En guise de représailles, Washington a déclaré Mme Jenny Figueredo Frías, chef du cabinet de l’ambassadeur vénézuelien Bernardo Alvarez à Washington, persona non grata, tout en admettant qu’il s’agissait d’une mesure arbitraire. « Cette décision est une réponse à la décision […] du gouvernement vénézuelien d’expulser le commandant John Correa, l’attaché naval de l’ambassade des États-Unis à Caracas », a affirmé le porte-parole du département d’État [14].

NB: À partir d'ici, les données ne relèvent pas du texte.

(* ===== verification/Provision.v ===== *)
(** * Provisioning of ports: pkg/vswitch/provision.go

    Each Reserved slot gets a device of the requested kind, its slot and
    reverse-map entries, and is then released to Free.  The progress messages
    on stderr and the clock they read are left out. *)
From S2P Require Import Prelude Errors GoStrings GoNet BpfTypes Mac Geneve Prog SlotTable Netns.
From S2P Require Import Netlink Config MgmtService Metadata Loader Context Flock Attach.

Record ProvisionOptions := MkProvisionOptions { pv_Count : Z; pv_Port : Z; pv_Mode : Z }.
Record ProvisionOutput := MkProvisionOutput { pr_Provisioned : Z; pr_Total : Z; pr_Available : Z }.
Record mgmtInfo := MkMgmtInfo { mi_ifindex : Z; mi_mac : HardwareAddr; mi_cidrs : list MgmtCidr }.

(** ** The slot's device fields

    The count of extraction prefixes lives in the slot, and the shared memory is
    read anew wherever the function names it: for the bound, for the choice
    between the two places, for the index and for the increment.  The index is
    an unsigned word; past the two extra places it panics, as Go's bounds check
    does. *)
Definition write_cidr (p : Z) (cidr : MgmtCidr) : M unit :=
  let~ x := trigger (ELoadSlot p) in
  if si_MgmtCidrCount x =? 0 then let~ _ := trigger (EStore p (WMgmtCidrs0 cidr)) in mok tt
  else
    let~ x := trigger (ELoadSlot p) in
    let j := u32 (si_MgmtCidrCount x - 1) in
    if j <? MaxMgmtCIDRExt
    then let~ _ := trigger (EStore p (WMgmtCidrsExt (Z.to_nat j) cidr)) in mok tt
    else mpanic.
Fixpoint write_cidrs (p : Z) (cidrs : list MgmtCidr) : M unit :=
  match cidrs with
  | [] => mok tt
  | cidr :: cidrs =>
      let~ x := trigger (ELoadSlot p) in
      if MaxMgmtCIDRPerSlot <=? si_MgmtCidrCount x then mok tt
      else
        let* _ := write_cidr p cidr in
        let~ x := trigger (ELoadSlot p) in
        let~ _ := trigger (EStore p (WMgmtCidrCount (u32 (si_MgmtCidrCount x + 1)))) in
        write_cidrs p cidrs
  end.
Fixpoint write_mgmt_infos (p : Z) (infos : list mgmtInfo) : M unit :=
  match infos with
  | [] => mok tt
  | mi :: infos => let* _ := write_cidrs p (mi_cidrs mi) in write_mgmt_infos p infos
  end.

Definition writeSlotDeviceInfo (numSlots slotID ifindex : Z) (mgmtInfos : list mgmtInfo)
    (transitIfindex transitIP : Z) : M unit :=
  UpdateSlotFieldsM numSlots slotID (λ p,
    let~ _ := stores p [WIfindex (u32 ifindex); WMgmtCidrCount 0] in
    let* _ := write_mgmt_infos p mgmtInfos in
    let~ _ := stores p [WTransitIfindex (u32 transitIfindex); WTransitIp transitIP] in
    mok tt).

(** ** Devices *)
Definition reuse_device (switchNs : NetNS) (existing : Z) (what : string) : M Z :=
  let* _ := mwrap (λ e, errorw what e "") (Do switchNs (AddClsactWithBlock existing PortIngressBlockID)) in
  mok existing.

Definition provisionVethSlot (switchNs portNs : NetNS) (switchName : string) (slotID : Z) (cfg : SwitchConfig) : M Z :=
  let portName := PortDeviceName switchName slotID in
  let peerName := PeerDeviceName switchName slotID in
  let* peerMAC := mpure (GetPortMAC (sc_SwitchMac cfg) (sc_PortMac cfg) slotID) in
  let~ existing := GetLinkIndexInNs switchNs peerName in
  match existing with
  | Ok existing => reuse_device switchNs existing "ensure clsact on existing veth peer: "
  | Panic => mpanic
  | OutOfFuel => Ret OutOfFuel
  | Err _ =>
      let spec := MkVethSpec peerName portName 0 (ns_handle portNs) (Some peerMAC) PortLinkGroup in
      let* _ := mwrap (λ e, errorw "failed to create veth: " e "") (Do switchNs (CreateVethPairs [spec])) in
      mwrap (λ e, errorw "failed to add clsact: " e "")
        (Do switchNs (let* link := LinkByName peerName in
                      let* _ := AddClsactWithBlock (lk_Index link) PortIngressBlockID in
                      mok (lk_Index link)))
  end.

Definition provisionTapSlot (switchNs : NetNS) (switchName : string) (slotID : Z) (cfg : SwitchConfig) : M Z :=
  let tapName := TapDeviceName switchName slotID in
  let* portMAC := mpure (GetPortMAC (sc_SwitchMac cfg) (sc_PortMac cfg) slotID) in
  let~ existing := GetLinkIndexInNs switchNs tapName in
  match existing with
  | Ok existing => reuse_device switchNs existing "ensure clsact on existing tap: "
  | Panic => mpanic
  | OutOfFuel => Ret OutOfFuel
  | Err _ =>
      let* ifindex := mwrap (λ e, errorw "create tap: " e "")
                            (CreateTapInNs switchNs (MkTapSpec tapName 0 (Some portMAC) PortLinkGroup)) in
      let* _ := on_err (DeleteTapInNs switchNs tapName)
                  (mwrap (λ e, errorw "add clsact on tap: " e "")
                         (Do switchNs (AddClsactWithBlock ifindex PortIngressBlockID))) in
      mok ifindex
  end.

(** The reverse entry of [oldIfindex] goes only when it still names this slot;
    the outcome of the deletion is dropped. *)
Definition drop_reverse_entry (s : switchContext) (slotID oldIfindex : Z) : prog unit :=
  if has_ifindex_map s then
    let~ stored := call (MapLookup MIfindexToSlot oldIfindex false) in
    match stored with
    | Ok v => if v =? slotID then let~ _ := call (MapDelete MIfindexToSlot oldIfindex) in Ret tt else Ret tt
    | _ => Ret tt
    end
  else Ret tt.

Definition deleteOldSlotDeviceByIfindex (s : switchContext) (switchNs : NetNS) (slotID oldIfindex : Z) : M unit :=
  if oldIfindex =? 0 then mok tt
  else
    let~ _ := drop_reverse_entry s slotID oldIfindex in
    mwrap (λ e, errorw ("delete stale device ifindex=" +:+ fmt_u oldIfindex +:+ ": ") e "")
      (Do switchNs (let~ r := DeleteLinkByIndex oldIfindex in
                    match r with
                    | Err e => if IsLinkNotExist e then mok tt else merr e
                    | r => Ret r
                    end)).

(** ** What every slot needs, asked for once *)
Definition mgmt_cidr (ifindex : Z) (mac : HardwareAddr) (routeStr : string) : res MgmtCidr :=
  let! ipnet := map_err (λ e, errorw ("failed to parse mgmt service route " +:+ routeStr +:+ ": ") e "")
                        (ParseCIDR routeStr) in
  Ok (MkMgmtCidr (IPToUint32 (net_ip ipnet.2)) (MaskToUint32 (net_mask ipnet.2)) (u32 ifindex)
        (copy_into mac_zero mac)).

Fixpoint mgmt_infos (switchNs : NetNS) (switchName : string) (cfg : SwitchConfig) (i : Z)
    (extracts : list MgmtExtractMeta) : M (list mgmtInfo) :=
  match extracts with
  | [] => mok []
  | me :: extracts =>
      let mgmtName := switchName +:+ "-m" +:+ fmt_d i in
      let* mgmtIfindex := mwrap (λ e, errorw ("failed to get ifindex for mgmt device " +:+ mgmtName +:+ ": ") e "")
                                (GetLinkIndexInNs switchNs mgmtName) in
      let* mgmtDevMAC := mpure (MgmtMAC (sc_SwitchMac cfg) i) in
      let* cidrs := mpure (res_mapM (mgmt_cidr mgmtIfindex mgmtDevMAC) (mm_ServiceRoutes me)) in
      let* rest := mgmt_infos switchNs switchName cfg (i + 1) extracts in
      mok (MkMgmtInfo mgmtIfindex mgmtDevMAC cidrs :: rest)
  end.

Definition transit_info (switchNs : NetNS) (meta : SwitchMetadata) : M (Z * Z) :=
  let dev := TransitDevName meta in
  if bool_decide (dev = "") then mok (0, 0)
  else
    let* transitIfindex := mwrap (λ e, errorw ("failed to get ifindex for transit device " +:+ dev +:+ ": ") e "")
                                 (GetLinkIndexInNs switchNs dev) in
    let addr := TransitDevAddrStr meta in
    if bool_decide (addr = "")
    then merr (errorf ("transit device " +:+ dev +:+ " configured but transit address missing in metadata"))
    else
      let* r := mpure (map_err (λ e, errorw ("failed to parse transit address " +:+ addr +:+ " from metadata: ") e "")
                               (ParseCIDR addr)) in
      mok (transitIfindex, IPToUint32 r.1).

(** ** One slot *)
Fixpoint unreserve_loop (fuel : nat) (numSlots slotID : Z) : M unit :=
  match fuel with
  | O => Ret OutOfFuel
  | S fuel =>
      let~ ok := TryUnreserve numSlots slotID in
      if ok then mok tt
      else
        let~ current := GetInnerIP numSlots slotID in
        if current =? InnerIPFree then mok tt
        else if negb (current =? InnerIPReserved)
        then merr (errorf ("slot " +:+ fmt_u slotID +:+ ": unexpected state 0x" +:+ fmt_x current +:+ " during provision"))
        else unreserve_loop fuel numSlots slotID
  end.

Record provision_env := MkProvisionEnv {
  pe_sw : switchContext; pe_switchNs : NetNS; pe_name : string; pe_mode : Z;
  pe_mgmt : list mgmtInfo; pe_transit : Z * Z; pe_fuel : nat;
}.

Definition create_device (env : provision_env) (portNs : option NetNS) (slotID : Z) : M Z :=
  let cfg := sx_cfg (pe_sw env) in
  if pe_mode env =? PortKindVeth
  then deref portNs (λ ns, provisionVethSlot (pe_switchNs env) ns (pe_name env) slotID cfg)
  else provisionTapSlot (pe_switchNs env) (pe_name env) slotID cfg.

(** The tail common to both kinds of device, then Reserved to Free. *)
Definition provision_tail (env : provision_env) (slotID newIfindex oldIfindex : Z) (isModeSwitch : bool) : M unit :=
  let sw := pe_sw env in
  let n := sx_numSlots sw in
  let moved := negb (u32 newIfindex =? oldIfindex) in
  let~ _ := if moved && negb (oldIfindex =? 0) then drop_reverse_entry sw slotID oldIfindex else Ret tt in
  let* _ := writeSlotDeviceInfo n slotID newIfindex (pe_mgmt env) (pe_transit env).1 (pe_transit env).2 in
  let~ _ := UpdateSlotFields n slotID (λ p, stores p [WMode (u8 (pe_mode env))]) in
  let* _ := if moved && has_ifindex_map sw
            then mwrap (λ e, errorw ("failed to update ifindex_to_slot for slot " +:+ fmt_u slotID +:+ ": ") e "")
                       (call (MapUpdate MIfindexToSlot (u32 newIfindex) slotID false))
            else mok tt in
  let~ _ := if isModeSwitch then deleteOldSlotDeviceByIfindex sw (pe_switchNs env) slotID oldIfindex else mok tt in
  unreserve_loop (pe_fuel env) n slotID.

Definition provision_slot (env : provision_env) (portNs : option NetNS) (slotID existingMode oldIfindex : Z) : M unit :=
  let isModeSwitch := negb (oldIfindex =? 0) && negb (existingMode =? pe_mode env) in
  if negb (pe_mode env =? PortKindVeth) && negb (pe_mode env =? PortKindTap)
  then merr (errorf ("slot " +:+ fmt_u slotID +:+ ": unsupported mode " +:+ PortKind_String (pe_mode env)))
  else
    let* newIfindex := mwrap (λ e, errorw ("slot " +:+ fmt_u slotID +:+ ": ") e "")
                             (create_device env portNs slotID) in
    provision_tail env slotID newIfindex oldIfindex isModeSwitch.

(** ** The scan

    [portNs] is the port namespace once a veth slot has needed it; it comes
    back with the outcome, for the deferred close. *)
Definition openPortNetns (portNsName : string) (portNs : option NetNS) : M (option NetNS) :=
  match portNs with
  | Some _ => mok portNs
  | None =>
      if bool_decide (portNsName = "")
      then merr (errorf "port-netns is required for veth-mode provision but switch has none configured")
      else let* ns := mwrap (λ e, errorw "failed to get port netns: " e "") (GetByName portNsName) in
           mok (Some ns)
  end.

Fixpoint provision_loop (n : nat) (env : provision_env) (port count i : Z) (portNs : option NetNS)
    (provisioned : Z) : prog (res Z * option NetNS) :=
  match n with
  | O => Ret (Ok provisioned, portNs)
  | S n =>
      if (0 <? port) && negb (i =? u32 (port - 1))
      then provision_loop n env port count (i + 1) portNs provisioned
      else
        let~ innerIP := GetInnerIP (sx_numSlots (pe_sw env)) i in
        if negb (innerIP =? InnerIPReserved)
        then provision_loop n env port count (i + 1) portNs provisioned
        else
          match GetSlot (sx_numSlots (pe_sw env)) i with
          | None => Ret (Panic, portNs)
          | Some p =>
              let~ x := trigger (ELoadSlot p) in
              let~ y := trigger (ELoadSlot p) in
              let~ opened := if pe_mode env =? PortKindVeth
                             then openPortNetns (PortNetnsName (sx_meta (pe_sw env))) portNs
                             else mok portNs in
              match opened with
              | Ok portNs =>
                  let~ r := provision_slot env portNs i (SlotPortKind x) (si_Ifindex y) in
                  match r with
                  | Ok _ =>
                      if (0 <? count) && (count <=? provisioned + 1)
                      then Ret (Ok (provisioned + 1), portNs)
                      else provision_loop n env port count (i + 1) portNs (provisioned + 1)
                  | Err e => Ret (Err e, portNs)
                  | Panic => Ret (Panic, portNs)
                  | OutOfFuel => Ret (OutOfFuel, portNs)
                  end
              | Err e => Ret (Err e, portNs)
              | Panic => Ret (Panic, portNs)
              | OutOfFuel => Ret (OutOfFuel, portNs)
              end
          end
  end.

Definition close_opt (ns : option NetNS) : prog (res unit) :=
  match ns with Some ns => NetNS_Close ns | None => mok tt end.

(** The body of [ProvisionPorts] under the control lock. *)
Definition provision_body (fuel : nat) (switchName : string) (opts : ProvisionOptions) (sw : switchContext)
    : M ProvisionOutput :=
  let cfg := sx_cfg sw in
  let meta := sx_meta sw in
  let* switchNs := mwrap (λ e, errorw "failed to get switch netns: " e "") (GetByName (SwitchNetnsName meta)) in
  with_defer (NetNS_Close switchNs)
    (let* mgmtInfos := mgmt_infos switchNs switchName cfg 0 (md_MgmtExtracts meta) in
     let* transit := transit_info switchNs meta in
     let env := MkProvisionEnv sw switchNs switchName (pv_Mode opts) mgmtInfos transit fuel in
     let~ rp := provision_loop (Z.to_nat (sc_N_ports cfg)) env (pv_Port opts) (pv_Count opts) 0 None 0 in
     let '(r, portNs) := rp in
     with_defer (close_opt portNs)
       (let* provisioned := mpure r in
        let~ available := count_slots (Z.eqb InnerIPFree) (Z.to_nat (sc_N_ports cfg)) (sx_numSlots sw) 0 0 in
        mok (MkProvisionOutput provisioned (sc_N_ports cfg) available))).

Definition ProvisionPorts (unmarshal : string → res SwitchMetadata) (fuel : nat) (switchName : string)
    (opts : ProvisionOptions) : M ProvisionOutput :=
  with_lock (mwrap (λ e, errorw "failed to acquire control lock: " e "") (AcquireControlLock switchName))
    (with_switch (Open unmarshal switchName) (provision_body fuel switchName opts)).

M. Tony Blair, fidèle et inconditionnel serviteur de l’administration Bush, a fait montre de toute sa subordination envers Washington, lors d’une session hebdomadaire du Parlement britannique. Le député travailliste Colin Burgon interpella le Premier ministre : « Je suis sûr que vous partagez la satisfaction de nombreux députés travaillistes face au virage à gauche enregistré en Amérique latine [avec l’arrivée au pouvoir de] gouvernements qui luttent pour les intérêts de la majorité, et non pas pour ceux d’une minorité ». Puis, l’interrogeant, il continua : « Mais vous seriez d’accord qu’il serait très mauvais pour tous si nous permettions que nos politiques envers ces pays, particulièrement des nations comme le Venezuela, soient définies par l’agenda réactionnaire républicain du gouvernement états-unien » [15]. De manière surprenante, M. Blair répondit : « Jusqu’à un certain point », tentant de justifier son propos en affirmant qu’il était « important que le gouvernement du Venezuela comprenne que s’il veut être respecté par la communauté internationale, il doit respecter les règles de la communauté internationale ». Évidemment, par « communauté internationale », il faut entendre ici « les États-Unis », dont les « règles » sont à appliquer sans discussion. Pour le Premier ministre britannique, la souveraineté de l’Angleterre s’arrête là où commencent les intérêts états-uniens [16].